[Entries supplied]:
========================================================================
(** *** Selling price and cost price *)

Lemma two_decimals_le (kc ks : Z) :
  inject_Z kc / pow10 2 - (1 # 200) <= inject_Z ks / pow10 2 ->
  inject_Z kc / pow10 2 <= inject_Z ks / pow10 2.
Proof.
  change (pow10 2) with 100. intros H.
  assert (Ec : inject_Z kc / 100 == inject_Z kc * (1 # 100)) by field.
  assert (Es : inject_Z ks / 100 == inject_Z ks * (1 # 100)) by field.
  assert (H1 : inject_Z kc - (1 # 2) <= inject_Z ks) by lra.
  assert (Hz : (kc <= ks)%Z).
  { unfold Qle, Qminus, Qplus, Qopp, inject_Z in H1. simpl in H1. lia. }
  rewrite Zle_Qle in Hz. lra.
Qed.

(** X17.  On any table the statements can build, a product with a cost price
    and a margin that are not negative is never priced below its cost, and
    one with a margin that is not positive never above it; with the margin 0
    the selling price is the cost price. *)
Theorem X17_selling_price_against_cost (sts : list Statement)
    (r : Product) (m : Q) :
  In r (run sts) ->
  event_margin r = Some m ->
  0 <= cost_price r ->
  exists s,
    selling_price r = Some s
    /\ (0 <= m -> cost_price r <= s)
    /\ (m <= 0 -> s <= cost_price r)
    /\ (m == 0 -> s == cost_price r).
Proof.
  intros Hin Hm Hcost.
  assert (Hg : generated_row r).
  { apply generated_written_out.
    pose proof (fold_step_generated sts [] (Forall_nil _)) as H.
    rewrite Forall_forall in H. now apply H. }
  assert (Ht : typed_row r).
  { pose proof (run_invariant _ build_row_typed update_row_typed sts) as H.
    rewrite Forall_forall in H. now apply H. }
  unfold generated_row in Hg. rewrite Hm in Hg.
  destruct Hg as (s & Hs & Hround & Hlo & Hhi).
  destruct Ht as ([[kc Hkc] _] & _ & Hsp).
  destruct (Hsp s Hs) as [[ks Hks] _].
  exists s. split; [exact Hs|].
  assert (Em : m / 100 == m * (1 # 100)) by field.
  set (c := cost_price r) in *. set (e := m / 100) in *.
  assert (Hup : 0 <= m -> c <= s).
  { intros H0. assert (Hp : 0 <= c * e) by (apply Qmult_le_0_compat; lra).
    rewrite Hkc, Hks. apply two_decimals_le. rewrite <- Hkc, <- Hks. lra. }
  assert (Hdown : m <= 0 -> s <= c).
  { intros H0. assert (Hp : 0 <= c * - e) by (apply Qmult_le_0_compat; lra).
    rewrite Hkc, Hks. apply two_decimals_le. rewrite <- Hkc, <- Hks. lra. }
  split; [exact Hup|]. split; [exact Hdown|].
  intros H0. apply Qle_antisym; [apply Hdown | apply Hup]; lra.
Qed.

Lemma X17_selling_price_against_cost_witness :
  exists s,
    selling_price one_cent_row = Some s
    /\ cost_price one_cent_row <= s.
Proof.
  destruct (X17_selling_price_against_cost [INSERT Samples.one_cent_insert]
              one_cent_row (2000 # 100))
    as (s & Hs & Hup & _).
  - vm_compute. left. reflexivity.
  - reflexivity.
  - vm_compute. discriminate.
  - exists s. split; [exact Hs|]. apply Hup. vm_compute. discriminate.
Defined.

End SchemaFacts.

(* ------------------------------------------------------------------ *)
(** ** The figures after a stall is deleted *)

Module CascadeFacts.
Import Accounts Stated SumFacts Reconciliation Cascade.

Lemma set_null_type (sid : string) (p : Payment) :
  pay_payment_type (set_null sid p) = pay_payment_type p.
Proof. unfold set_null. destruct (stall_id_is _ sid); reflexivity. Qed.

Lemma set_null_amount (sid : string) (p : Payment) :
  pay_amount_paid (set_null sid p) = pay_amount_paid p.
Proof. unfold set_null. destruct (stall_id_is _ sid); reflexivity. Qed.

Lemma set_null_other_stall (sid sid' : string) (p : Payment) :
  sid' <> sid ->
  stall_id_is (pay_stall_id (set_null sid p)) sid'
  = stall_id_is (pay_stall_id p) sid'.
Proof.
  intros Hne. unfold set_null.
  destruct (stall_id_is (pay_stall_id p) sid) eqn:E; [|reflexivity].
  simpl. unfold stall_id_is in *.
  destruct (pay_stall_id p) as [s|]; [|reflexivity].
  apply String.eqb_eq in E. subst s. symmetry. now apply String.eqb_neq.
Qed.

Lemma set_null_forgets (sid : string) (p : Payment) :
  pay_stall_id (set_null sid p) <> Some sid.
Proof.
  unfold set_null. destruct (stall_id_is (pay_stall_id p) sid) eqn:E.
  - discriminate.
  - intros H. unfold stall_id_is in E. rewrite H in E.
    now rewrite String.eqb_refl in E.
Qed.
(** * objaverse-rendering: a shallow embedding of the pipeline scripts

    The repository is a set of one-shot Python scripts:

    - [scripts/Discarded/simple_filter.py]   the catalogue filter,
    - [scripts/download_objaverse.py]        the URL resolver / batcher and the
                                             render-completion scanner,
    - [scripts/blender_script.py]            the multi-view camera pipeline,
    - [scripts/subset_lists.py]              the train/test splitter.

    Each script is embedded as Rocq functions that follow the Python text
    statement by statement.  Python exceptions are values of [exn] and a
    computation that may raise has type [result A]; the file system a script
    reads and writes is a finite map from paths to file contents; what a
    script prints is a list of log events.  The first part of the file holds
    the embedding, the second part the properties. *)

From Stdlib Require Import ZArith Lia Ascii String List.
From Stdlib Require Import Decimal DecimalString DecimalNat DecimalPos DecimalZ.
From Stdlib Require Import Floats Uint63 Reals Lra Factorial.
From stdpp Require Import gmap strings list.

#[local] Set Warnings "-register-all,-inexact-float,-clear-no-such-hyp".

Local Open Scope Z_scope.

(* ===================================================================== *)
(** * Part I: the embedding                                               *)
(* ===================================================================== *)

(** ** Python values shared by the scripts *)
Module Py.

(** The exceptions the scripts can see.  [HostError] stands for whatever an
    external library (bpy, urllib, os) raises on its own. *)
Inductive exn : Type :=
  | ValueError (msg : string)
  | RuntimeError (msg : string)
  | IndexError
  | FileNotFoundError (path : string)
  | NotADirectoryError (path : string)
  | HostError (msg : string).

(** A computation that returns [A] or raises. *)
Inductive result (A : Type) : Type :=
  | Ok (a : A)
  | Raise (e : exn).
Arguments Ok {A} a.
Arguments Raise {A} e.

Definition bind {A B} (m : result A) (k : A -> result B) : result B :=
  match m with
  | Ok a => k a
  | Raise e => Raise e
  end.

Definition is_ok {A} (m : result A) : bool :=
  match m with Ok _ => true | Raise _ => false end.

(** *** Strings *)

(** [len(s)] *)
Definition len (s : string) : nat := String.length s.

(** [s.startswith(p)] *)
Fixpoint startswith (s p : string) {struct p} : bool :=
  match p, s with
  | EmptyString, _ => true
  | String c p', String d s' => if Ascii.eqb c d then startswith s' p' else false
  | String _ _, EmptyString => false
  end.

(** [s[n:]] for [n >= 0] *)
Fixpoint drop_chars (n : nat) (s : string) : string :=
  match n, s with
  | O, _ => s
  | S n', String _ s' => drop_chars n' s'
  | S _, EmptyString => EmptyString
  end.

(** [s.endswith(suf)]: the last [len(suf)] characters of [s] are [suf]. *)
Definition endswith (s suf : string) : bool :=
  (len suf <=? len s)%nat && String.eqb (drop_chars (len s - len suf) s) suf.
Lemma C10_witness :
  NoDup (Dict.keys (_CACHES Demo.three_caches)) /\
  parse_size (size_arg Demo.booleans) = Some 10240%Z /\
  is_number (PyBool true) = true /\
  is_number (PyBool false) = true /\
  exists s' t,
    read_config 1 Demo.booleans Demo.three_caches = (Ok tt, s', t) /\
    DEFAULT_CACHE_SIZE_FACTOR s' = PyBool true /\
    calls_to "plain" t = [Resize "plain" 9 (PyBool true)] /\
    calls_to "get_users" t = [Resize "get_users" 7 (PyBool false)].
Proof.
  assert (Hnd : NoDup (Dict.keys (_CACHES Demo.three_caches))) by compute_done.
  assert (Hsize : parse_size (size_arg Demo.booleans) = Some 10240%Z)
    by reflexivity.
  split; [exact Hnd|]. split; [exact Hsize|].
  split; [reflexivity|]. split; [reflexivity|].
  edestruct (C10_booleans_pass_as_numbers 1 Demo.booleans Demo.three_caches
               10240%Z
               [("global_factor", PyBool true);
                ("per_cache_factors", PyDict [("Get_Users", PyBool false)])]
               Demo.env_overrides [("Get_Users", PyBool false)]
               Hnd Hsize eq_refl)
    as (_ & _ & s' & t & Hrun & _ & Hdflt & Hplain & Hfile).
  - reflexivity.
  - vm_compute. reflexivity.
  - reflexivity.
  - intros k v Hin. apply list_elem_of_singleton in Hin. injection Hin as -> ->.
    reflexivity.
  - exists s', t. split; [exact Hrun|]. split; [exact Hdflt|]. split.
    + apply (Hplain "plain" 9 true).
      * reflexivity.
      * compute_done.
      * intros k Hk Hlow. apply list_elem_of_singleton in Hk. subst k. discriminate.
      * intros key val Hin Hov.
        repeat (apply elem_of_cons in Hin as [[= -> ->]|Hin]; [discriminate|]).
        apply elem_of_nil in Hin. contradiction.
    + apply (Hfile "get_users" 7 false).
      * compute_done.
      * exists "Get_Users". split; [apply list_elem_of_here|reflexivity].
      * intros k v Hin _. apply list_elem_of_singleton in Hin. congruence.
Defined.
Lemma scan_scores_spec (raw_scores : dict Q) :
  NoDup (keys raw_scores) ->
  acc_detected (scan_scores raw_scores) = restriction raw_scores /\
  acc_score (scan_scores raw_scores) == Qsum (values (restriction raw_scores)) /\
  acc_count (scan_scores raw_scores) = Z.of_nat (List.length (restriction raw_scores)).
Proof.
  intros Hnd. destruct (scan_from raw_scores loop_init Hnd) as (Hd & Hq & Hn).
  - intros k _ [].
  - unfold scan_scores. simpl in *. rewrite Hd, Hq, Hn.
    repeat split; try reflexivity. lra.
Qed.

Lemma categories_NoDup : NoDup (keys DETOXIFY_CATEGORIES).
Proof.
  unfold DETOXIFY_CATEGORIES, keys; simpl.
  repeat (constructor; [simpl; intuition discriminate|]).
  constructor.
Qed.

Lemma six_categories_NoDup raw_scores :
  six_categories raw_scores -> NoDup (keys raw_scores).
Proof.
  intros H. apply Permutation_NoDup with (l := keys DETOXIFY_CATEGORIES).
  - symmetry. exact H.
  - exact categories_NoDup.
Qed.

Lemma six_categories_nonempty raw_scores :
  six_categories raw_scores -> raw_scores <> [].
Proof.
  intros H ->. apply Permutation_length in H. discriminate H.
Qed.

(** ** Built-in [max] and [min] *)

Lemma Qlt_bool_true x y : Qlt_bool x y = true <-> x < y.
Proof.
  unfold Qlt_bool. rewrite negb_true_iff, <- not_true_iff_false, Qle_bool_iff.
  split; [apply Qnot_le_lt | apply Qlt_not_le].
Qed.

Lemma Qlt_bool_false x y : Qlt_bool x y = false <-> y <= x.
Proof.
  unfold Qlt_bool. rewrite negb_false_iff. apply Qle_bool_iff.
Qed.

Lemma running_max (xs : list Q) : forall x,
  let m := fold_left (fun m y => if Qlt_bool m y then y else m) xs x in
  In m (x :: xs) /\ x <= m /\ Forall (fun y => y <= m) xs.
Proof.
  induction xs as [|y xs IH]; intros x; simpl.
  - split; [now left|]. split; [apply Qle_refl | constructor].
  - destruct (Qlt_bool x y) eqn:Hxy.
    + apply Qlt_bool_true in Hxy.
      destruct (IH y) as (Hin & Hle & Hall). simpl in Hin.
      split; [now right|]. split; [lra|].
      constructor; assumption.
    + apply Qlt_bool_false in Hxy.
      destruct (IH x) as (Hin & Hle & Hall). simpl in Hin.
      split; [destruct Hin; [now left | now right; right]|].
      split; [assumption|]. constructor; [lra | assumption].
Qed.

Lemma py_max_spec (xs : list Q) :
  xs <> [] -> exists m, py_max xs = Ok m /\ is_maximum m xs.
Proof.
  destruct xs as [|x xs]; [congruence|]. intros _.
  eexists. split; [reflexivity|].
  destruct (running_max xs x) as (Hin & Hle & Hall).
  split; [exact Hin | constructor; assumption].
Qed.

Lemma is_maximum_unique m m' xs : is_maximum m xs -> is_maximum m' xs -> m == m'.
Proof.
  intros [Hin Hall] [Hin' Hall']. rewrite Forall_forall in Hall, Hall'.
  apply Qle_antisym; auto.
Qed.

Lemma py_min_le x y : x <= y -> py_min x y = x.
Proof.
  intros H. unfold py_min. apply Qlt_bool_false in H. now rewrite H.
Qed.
========================================================================
[Problem to work on]: Please give an exact copy of the lines above, beginning with the line containing "p' else false" and running through the line containing "(len suf <=?", and of no other lines.

[Answer space]:
  | String c p', String d s' => if Ascii.eqb c d then startswith s' p' else false
  | String _ _, EmptyString => false
  end.

(** [s[n:]] for [n >= 0] *)
Fixpoint drop_chars (n : nat) (s : string) : string :=
  match n, s with
  | O, _ => s
  | S n', String _ s' => drop_chars n' s'
  | S _, EmptyString => EmptyString
  end.

(** [s.endswith(suf)]: the last [len(suf)] characters of [s] are [suf]. *)
Definition endswith (s suf : string) : bool :=
  (len suf <=? len s)%nat && String.eqb (drop_chars (len s - len suf) s) suf.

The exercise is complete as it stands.